Still fighting for the Turner Prize

Anish Kapoor, who won the prize in 1991, said in an interview that he welcomes the Turner Prize’s political turn in the context of an art world “obsessed with money.”

“I dare to see it as an anti-capitalist move in miniature,” said Kapoor, adding that all the nominees were “very clear that their is a social agenda, that art can bring about deep and real psychological change.”

Such arguments sound hollow to long-term critics of the Turner Prize. Michael Sandle, a self-proclaimed ‘radical traditionalist’ who has never been nominated for the award, said: ‘It’s all well and good with these views, which are probably genuine – but where’s the damn art?’

“That’s what I want to see, expressed forcefully by an artist,” he said: the prize organizers need to stop trying to “get on a fashionable bandwagon.”

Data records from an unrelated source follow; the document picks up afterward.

(** [app.post('/api/admin/login', ..)] *)
Definition post_api_admin_login (c : Collation.t) (body : Login.t) : Handler :=
  try_catch
    (admin ← Sql.select_admin c (Login.username body) (Login.password body);
     match admin with
     | [] => mret (json_message 401 false "Identifiants incorrects")
     | _ :: _ => mret (json_message 200 true "Connexion réussie")
     end)
    (json_message 500 false "Erreur serveur").

(** [app.use('/uploads', express.static('uploads'))]: the answer to a
    request whose path, once [express.static] has parsed and decoded
    it, is [path]: the file of that site path when it is there. *)
Definition get_uploads (path : string) : Handler :=
  fun w =>
    match uploads w !! path with
    | Some contents => (mkResponse 200 (FileBody contents), w)
    | None => (mkResponse 404 (ErrorPage "Not Found"), w)
    end.

(** ** Vocabulary of the statements *)

(** *** Answers *)

(** The envelope of a create without its required fields. *)
Definition missing_fields : Response :=
  json_message 400 false "Tous les champs requis doivent être remplis".

(** The success envelopes of the product routes. *)
Definition ok_product (message : option string) (row : Product.t) : Response :=
  mkResponse 200 (JsonBody (Json.mk true message (Some row) None)).

Definition ok_products (rows : list Product.t) : Response :=
  mkResponse 200 (JsonBody (Json.mk true None None (Some rows))).

(** The envelopes of the other answers. *)
Definition not_found : Response := json_message 404 false "Produit non trouvé".

Definition deleted : Response := json_message 200 true "Produit supprimé avec succès".

Definition updated : option string := Some "Produit modifié avec succès".

Definition login_ok : Response := json_message 200 true "Connexion réussie".

Definition login_failed : Response := json_message 401 false "Identifiants incorrects".

Definition server_error : Response := json_message 500 false "Erreur serveur".

Definition static_not_found : Response := mkResponse 404 (ErrorPage "Not Found").

(** The product carried by a response, if any. *)
Definition product_of (r : Response) : option Product.t :=
  match sent r with
  | JsonBody j => Json.product j
  | _ => None
  end.

(** *** Requests and tables *)

(** A body field that is missing or the empty string. *)
Definition missing_or_empty (v : option string) : Prop := v = None \/ v = Some "".

(** The value [req.file] leads to in the [image] column. *)
Definition image_of (file : option MulterFile) : sql_text :=
  match file with
  | Some f => Some (Upload.site_path (filename f))
  | None => None
  end.

(** The row [SELECT * FROM products WHERE id = ?] puts first. *)
Definition stored (id : Z) (w : World) : option Product.t :=
  head (filter (fun row => Product.id row = id) (products w)).


(** Some administrator row carries this user name and password, up to
    the collation. *)
Definition some_admin_matches (c : Collation.t) (username password : string)
    (w : World) : Prop :=
  exists a, In a (admin w)
            /\ Collation.equal c (Admin.username a) username = true
            /\ Collation.equal c (Admin.password a) password = true.

(** A body field that is bound as [NULL]. *)
Definition absent (value : Param) : Prop := value = Undefined \/ value = Null.

(** A body field MySQL accepts in the statement. *)
Definition well_formed (value : Param) : Prop := value <> Other None.

(** The collation tells texts apart exactly when they differ. *)
Definition exact (c : Collation.t) : Prop :=
  forall a b, Collation.equal c a b = String.eqb a b.

(** The table respects [PRIMARY KEY] and [AUTO_INCREMENT]: ids are
    pairwise distinct and below the counter. *)
Definition wf (w : World) : Prop :=
  NoDup (map Product.id (products w))
  /\ Forall (fun row => Product.id row < auto_increment w) (products w).

(** [created_at] never increases along a list: newest first. *)
Definition newest_first (rows : list Product.t) : Prop :=
  StronglySorted (fun a b => Product.created_at b <= Product.created_at a) rows.

(** What [ORDER BY created_at DESC] asks of the list it returns. *)
Definition ordered_by_created_at_desc (rows listed : list Product.t) : Prop :=
  Permutation listed rows /\ newest_first listed.

(** A create as the handler receives it, and creates served one after
    the other. *)
Definition CreateCall : Type := Env * Form.t * option MulterFile.

Fixpoint create_each (calls : list CreateCall) (w : World) : list Response * World :=
  match calls with
  | [] => ([], w)
  | (env, body, file) :: rest =>
    let (response, w1) := post_api_products_handler env body file w in
    let (responses, w2) := create_each rest w1 in
    (response :: responses, w2)
  end.

(** Each call is served at a database time later than [t] and than the
    calls before it. *)
Fixpoint later_and_later (t : Z) (calls : list CreateCall) : Prop :=
  match calls with
  | [] => True
  | (env, _, _) :: rest => t < db_now env /\ later_and_later (db_now env) rest
  end.

(** *** The effect of the handlers on the upload directory *)

(** The file an [image] value refers to, when there is one on disk. *)
Definition file_of (image : sql_text) (w : World) : option string :=
  match image with
  | Some path =>
    if JS.truthy image && bool_decide (is_Some (uploads w !! path))
    then Some path else None
  | None => None
  end.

But collaborating artists isn’t such a break with the past, says Iwona Blazwick, artistic director of the Whitechapel Gallery, a museum in London. “A hundred years ago, the avant-garde was defined by groups,” she said. “The jury was absolutely right when they saw that this is a very powerful artistic impulse. It doesn’t mean we’ll never see an award for painting or a single practitioner.”

However, even some of the nominated artists have criticized Tate for trying to boost its credibility by embracing social justice trends. Just days after BOSS’ nomination was announced, the group posted to Instagram in May accusing art institutions of “exploitative practices in prize culture.” The statement added that for prize organizers, “Black, brown, working-class, disabled, gay bodies are desirable, quickly redundant, but never cared for sustainably.”